Stored data entries:
_ _ _ _

(* ===== verification/TopicPayloadPool.v ===== *)
(** * The pool of payloads of a topic (src/cpp/rtps/history/TopicPayloadPool.cpp and
      TopicPayloadPool_impl)

    Payloads are nodes with a reference counter, their size and their index in
    the vector of all the payloads. A node is named by a number that stands for
    its address, a new one for every allocation. Holders of a payload share it by
    reference. The four policies differ in the size they ask for, in whether a
    recycled payload may be resized and in what they do with a payload that
    nobody refers to any longer.

    What the allocator answers is an argument: whether a node could be created
    and whether a buffer could be resized. The calls are steps of their own: a node
    between the free payloads and a holder is seen by one thread only. Of the
    descriptor of a payload the node and the size are kept. An access outside of a vector, or to a
    node that has been deleted, is no result. *)

From Stdlib Require Import ZArith Lia ZifyBool.
From stdpp Require Import base numbers option gmap list.
From S2P Require Import Prelude.

Open Scope Z_scope.

Inductive MemoryManagementPolicy_t :=
  | PREALLOCATED_MEMORY_MODE
  | PREALLOCATED_WITH_REALLOC_MEMORY_MODE
  | DYNAMIC_RESERVE_MEMORY_MODE
  | DYNAMIC_REUSABLE_MEMORY_MODE.

#[global] Instance MemoryManagementPolicy_eq_dec : EqDecision MemoryManagementPolicy_t.
Proof. solve_decision. Defined.

Record PoolConfig := PoolConfigMk { pc_initial_size : Z; pc_maximum_size : Z }.

Record PayloadNode := PayloadNodeMk {
  ref_counter : Z;
  data_size : Z;
  data_index : Z;
  node_data : list Z
}.

Definition pn_set_ref (n : Z) (x : PayloadNode) : PayloadNode :=
  PayloadNodeMk n (data_size x) (data_index x) (node_data x).
Definition pn_set_index (i : Z) (x : PayloadNode) : PayloadNode :=
  PayloadNodeMk (ref_counter x) (data_size x) i (node_data x).
Definition pn_set_data (l : list Z) (x : PayloadNode) : PayloadNode :=
  PayloadNodeMk (ref_counter x) (data_size x) (data_index x) l.

(** The constructor, with a zeroed buffer. *)
Definition pn_make (size : Z) : PayloadNode := PayloadNodeMk 0 size 0 (replicate (Z.to_nat size) 0).

(** [resize] when the allocator has the memory: the new octets are zero. *)
Definition pn_resize (size : Z) (x : PayloadNode) : PayloadNode :=
  PayloadNodeMk (ref_counter x) size (data_index x) (node_data x ++ replicate (Z.to_nat (size - data_size x)) 0).

Definition pn_reference (x : PayloadNode) : PayloadNode := pn_set_ref (u32 (ref_counter x + 1)) x.

(** [dereference]: whether it was the last reference. *)
Definition pn_dereference (x : PayloadNode) : bool * PayloadNode :=
  (ref_counter x =? 1, pn_set_ref (u32 (ref_counter x - 1)) x).

Record TopicPayloadPool := TopicPayloadPoolMk {
  tp_nodes : gmap nat PayloadNode;
  tp_all : list nat;
  tp_free : list nat;
  tp_max : Z;
  tp_infinite : Z;
  tp_finite_max : Z;
  tp_minimum : Z;
  tp_next : nat
}.

Definition tp_make : TopicPayloadPool := TopicPayloadPoolMk ∅ [] [] 0 0 0 0 0.

Definition tp_set (nodes : gmap nat PayloadNode) (all free : list nat) (p : TopicPayloadPool) : TopicPayloadPool :=
  TopicPayloadPoolMk nodes all free (tp_max p) (tp_infinite p) (tp_finite_max p) (tp_minimum p) (tp_next p).
Definition tp_set_minimum (n : Z) (p : TopicPayloadPool) : TopicPayloadPool :=
  TopicPayloadPoolMk (tp_nodes p) (tp_all p) (tp_free p) (tp_max p) (tp_infinite p) (tp_finite_max p) n (tp_next p).
Definition tp_set_sizes (max infinite finite_max : Z) (p : TopicPayloadPool) : TopicPayloadPool :=
  TopicPayloadPoolMk (tp_nodes p) (tp_all p) (tp_free p) max infinite finite_max (tp_minimum p) (tp_next p).

Definition tp_size (p : TopicPayloadPool) : Z := Z.of_nat (length (tp_all p)).

(** ** Allocation *)

Definition do_allocate (created : bool) (size : Z) (p : TopicPayloadPool) : option nat * TopicPayloadPool :=
  if created
  then let n := tp_next p in
       (Some n, TopicPayloadPoolMk (<[n := pn_set_index (u32 (tp_size p)) (pn_make size)]> (tp_nodes p))
                  (tp_all p ++ [n]) (tp_free p) (tp_max p) (tp_infinite p) (tp_finite_max p) (tp_minimum p) (S n))
  else (None, p).

Definition tp_allocate (created : bool) (size : Z) (p : TopicPayloadPool) : option nat * TopicPayloadPool :=
  if tp_size p >=? tp_max p then (None, p) else do_allocate created size p.

(** ** Getting a payload *)

(** The payload handed out: the node and its size. The inner [None] is the result [false]. *)
Definition do_get_payload (created resized : bool) (size : Z) (resizeable : bool) (p : TopicPayloadPool)
    : option (option (nat * Z) * TopicPayloadPool) :=
  let '(node, p1) := match last (tp_free p) with
                     | None => tp_allocate created size p
                     | Some n => (Some n, tp_set (tp_nodes p) (tp_all p) (take (length (tp_free p) - 1) (tp_free p)) p)
                     end in
  match node with
  | None => Some (None, p1)
  | Some n =>
      x ← tp_nodes p1 !! n;
      if resizeable && (size >? data_size x) && negb resized
      then Some (None, tp_set (tp_nodes p1) (tp_all p1) (tp_free p1 ++ [n]) p1)
      else
        let x := if resizeable && (size >? data_size x) then pn_resize size x else x in
        Some (Some (n, data_size x), tp_set (<[n := pn_reference x]> (tp_nodes p1)) (tp_all p1) (tp_free p1) p1)
  end.

Section Policy.
Context (policy : MemoryManagementPolicy_t) (payload_size : Z).

(** [get_payload(size, payload)] of the four policies. *)
Definition get_payload (created resized : bool) (size : Z) (p : TopicPayloadPool)
    : option (option (nat * Z) * TopicPayloadPool) :=
  match policy with
  | PREALLOCATED_MEMORY_MODE => do_get_payload created resized payload_size false p
  | PREALLOCATED_WITH_REALLOC_MEMORY_MODE => do_get_payload created resized (Z.max size payload_size) true p
  | DYNAMIC_RESERVE_MEMORY_MODE | DYNAMIC_REUSABLE_MEMORY_MODE => do_get_payload created resized size true p
  end.

(** The removal of a node from the vector of all the payloads: the last one takes its place. *)
Definition remove_node (n : nat) (p : TopicPayloadPool) : option TopicPayloadPool :=
  x ← tp_nodes p !! n;
  back ← last (tp_all p);
  y ← tp_nodes p !! back;
  if data_index x <? tp_size p
  then let all := <[Z.to_nat (data_index x) := back]> (tp_all p) in
       let nodes := <[back := pn_set_index (data_index x) y]> (tp_nodes p) in
       Some (tp_set (delete n nodes) (take (length all - 1) all) (tp_free p) p)
  else None.

(** [release_payload]; the fields of the payload are reset. *)
Definition release_payload (n : nat) (p : TopicPayloadPool) : option TopicPayloadPool :=
  x ← tp_nodes p !! n;
  let (was_last, x') := pn_dereference x in
  let p1 := tp_set (<[n := x']> (tp_nodes p)) (tp_all p) (tp_free p) p in
  if was_last
  then match policy with
       | DYNAMIC_RESERVE_MEMORY_MODE =>
           node ← tp_all p1 !! Z.to_nat (data_index x'); remove_node node p1
       | _ => node ← tp_all p1 !! Z.to_nat (data_index x');
              Some (tp_set (tp_nodes p1) (tp_all p1) (tp_free p1 ++ [node]) p1)
       end
  else Some p1.

(** [get_payload(data, payload)] of a payload that this pool owns. *)
Definition share_payload (n : nat) (p : TopicPayloadPool) : option ((nat * Z) * TopicPayloadPool) :=
  x ← tp_nodes p !! n;
  Some ((n, data_size x), tp_set (<[n := pn_reference x]> (tp_nodes p)) (tp_all p) (tp_free p) p).

(** [SerializedPayload_t::copy] within the limits: [false] when the data does not fit. *)
Definition payload_copy (data : list Z) (n : nat) (p : TopicPayloadPool) : option (bool * TopicPayloadPool) :=
  x ← tp_nodes p !! n;
  if Z.of_nat (length data) >? data_size x then Some (false, p)
  else Some (true, tp_set (<[n := pn_set_data (data ++ drop (length data) (node_data x)) x]> (tp_nodes p))
                     (tp_all p) (tp_free p) p).

(** [get_payload(data, payload)] of the data of another owner. *)
Definition copy_payload (created resized : bool) (data : list Z) (p : TopicPayloadPool)
    : option (option (nat * Z) * TopicPayloadPool) :=
  '(got, p1) ← get_payload created resized (Z.of_nat (length data)) p;
  match got with
  | None => Some (None, p1)
  | Some (n, size) =>
      '(copied, p2) ← payload_copy data n p1;
      if copied : bool then Some (Some (n, size), p2)
      else p3 ← release_payload n p2; Some (None, p3)
  end.

(** ** Histories *)

Definition update_maximum_size (cfg : PoolConfig) (is_reserve : bool) (p : TopicPayloadPool) : TopicPayloadPool :=
  if is_reserve then
    if pc_maximum_size cfg =? 0
    then tp_set_sizes (2 ^ 32 - 1) (u32 (tp_infinite p + 1)) (tp_finite_max p) p
    else let finite := u32 (tp_finite_max p + Z.max (pc_initial_size cfg) (pc_maximum_size cfg)) in
         tp_set_sizes (if tp_infinite p =? 0 then finite else tp_max p) (tp_infinite p) finite p
  else
    let p1 := if pc_maximum_size cfg =? 0
              then tp_set_sizes (tp_max p) (u32 (tp_infinite p - 1)) (tp_finite_max p) p
              else tp_set_sizes (tp_max p) (tp_infinite p)
                     (u32 (tp_finite_max p - Z.max (pc_initial_size cfg) (pc_maximum_size cfg))) p in
    if tp_infinite p1 =? 0 then tp_set_sizes (tp_finite_max p1) (tp_infinite p1) (tp_finite_max p1) p1 else p1.

(** The loop of [reserve]; [created] has an answer for each allocation. *)
Fixpoint tp_reserve (created : list bool) (size : Z) (p : TopicPayloadPool) : TopicPayloadPool :=
  match created with
  | [] => p
  | b :: created' =>
      let '(node, p1) := do_allocate b size p in
      tp_reserve created' size match node with
                               | Some n => tp_set (tp_nodes p1) (tp_all p1) (tp_free p1 ++ [n]) p1
                               | None => p1
                               end
  end.

(** The number of turns of that loop. *)
Definition reserve_turns (min_num_payloads : Z) (p : TopicPayloadPool) : nat := Z.to_nat (min_num_payloads - tp_size p).

(** The loop of [shrink], with [turns] of them left: [None] when there is no free payload. *)
Fixpoint shrink (turns : nat) (p : TopicPayloadPool) : option TopicPayloadPool :=
  match turns with
  | O => Some p
  | S turns' =>
      n ← last (tp_free p);
      p1 ← remove_node n (tp_set (tp_nodes p) (tp_all p) (take (length (tp_free p) - 1) (tp_free p)) p);
      shrink turns' p1
  end.

Definition shrink_turns (max_num_payloads : Z) (p : TopicPayloadPool) : nat := Z.to_nat (tp_size p - max_num_payloads).

(** [created] answers the allocations of the policies that allocate in advance. *)
Definition reserve_history (created : list bool) (cfg : PoolConfig) (p : TopicPayloadPool) : option TopicPayloadPool :=
  let p1 := update_maximum_size cfg true p in
  match policy with
  | PREALLOCATED_MEMORY_MODE | PREALLOCATED_WITH_REALLOC_MEMORY_MODE =>
      let p2 := tp_set_minimum (u32 (tp_minimum p1 + pc_initial_size cfg)) p1 in
      if decide (length created = reserve_turns (tp_minimum p2) p2) then Some (tp_reserve created payload_size p2) else None
  | _ => Some p1
  end.

Definition release_history (cfg : PoolConfig) (p : TopicPayloadPool) : option TopicPayloadPool :=
  match policy with
  | DYNAMIC_RESERVE_MEMORY_MODE => Some (update_maximum_size cfg false p)
  | DYNAMIC_REUSABLE_MEMORY_MODE =>
      let p1 := update_maximum_size cfg false p in shrink (shrink_turns (tp_max p1) p1) p1
  | _ =>
      let p1 := update_maximum_size cfg false (tp_set_minimum (u32 (tp_minimum p - pc_initial_size cfg)) p) in
      shrink (shrink_turns (tp_max p1) p1) p1
  end.

(** ** Runs *)

Inductive PoolStep :=
  | PsGet (created resized : bool) (size : Z)
  | PsCopy (created resized : bool) (data : list Z)
  | PsShare (n : nat)
  | PsWrite (n : nat) (data : list Z)
  | PsRelease (n : nat)
  | PsReserve (created : list bool) (cfg : PoolConfig)
  | PsReleaseHistory (cfg : PoolConfig).

(** One holder of a payload less. *)
Fixpoint drop_holder (n : nat) (held : list nat) : list nat :=
  match held with
  | [] => []
  | m :: held' => if decide (m = n) then held' else m :: drop_holder n held'
  end.

(** The pool with the payloads that are held, one entry per holder. A holder may share, write and
    release what it holds; [None] is an access that is not valid. *)
Definition ps_exec (st : PoolStep) (s : list nat * TopicPayloadPool) : option (list nat * TopicPayloadPool) :=
  let '(held, p) := s in
  match st with
  | PsGet created resized size =>
      '(got, p') ← get_payload created resized size p;
      Some (match got with Some (n, _) => n :: held | None => held end, p')
  | PsCopy created resized data =>
      '(got, p') ← copy_payload created resized data p;
      Some (match got with Some (n, _) => n :: held | None => held end, p')
  | PsShare n => '(_, p') ← share_payload n p; Some (n :: held, p')
  | PsWrite n data => '(_, p') ← payload_copy data n p; Some (held, p')
  | PsRelease n => p' ← release_payload n p; Some (drop_holder n held, p')
  | PsReserve created cfg => p' ← reserve_history created cfg p; Some (held, p')
  | PsReleaseHistory cfg => p' ← release_history cfg p; Some (held, p')
  end.
End Policy.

_ _ _ _

**What to work on**
Look over the records above and filter for each line with the word "PsWrite".

**Solution below**
  | PsWrite (n : nat) (data : list Z)
  | PsWrite n data => '(_, p') ← payload_copy data n p; Some (held, p')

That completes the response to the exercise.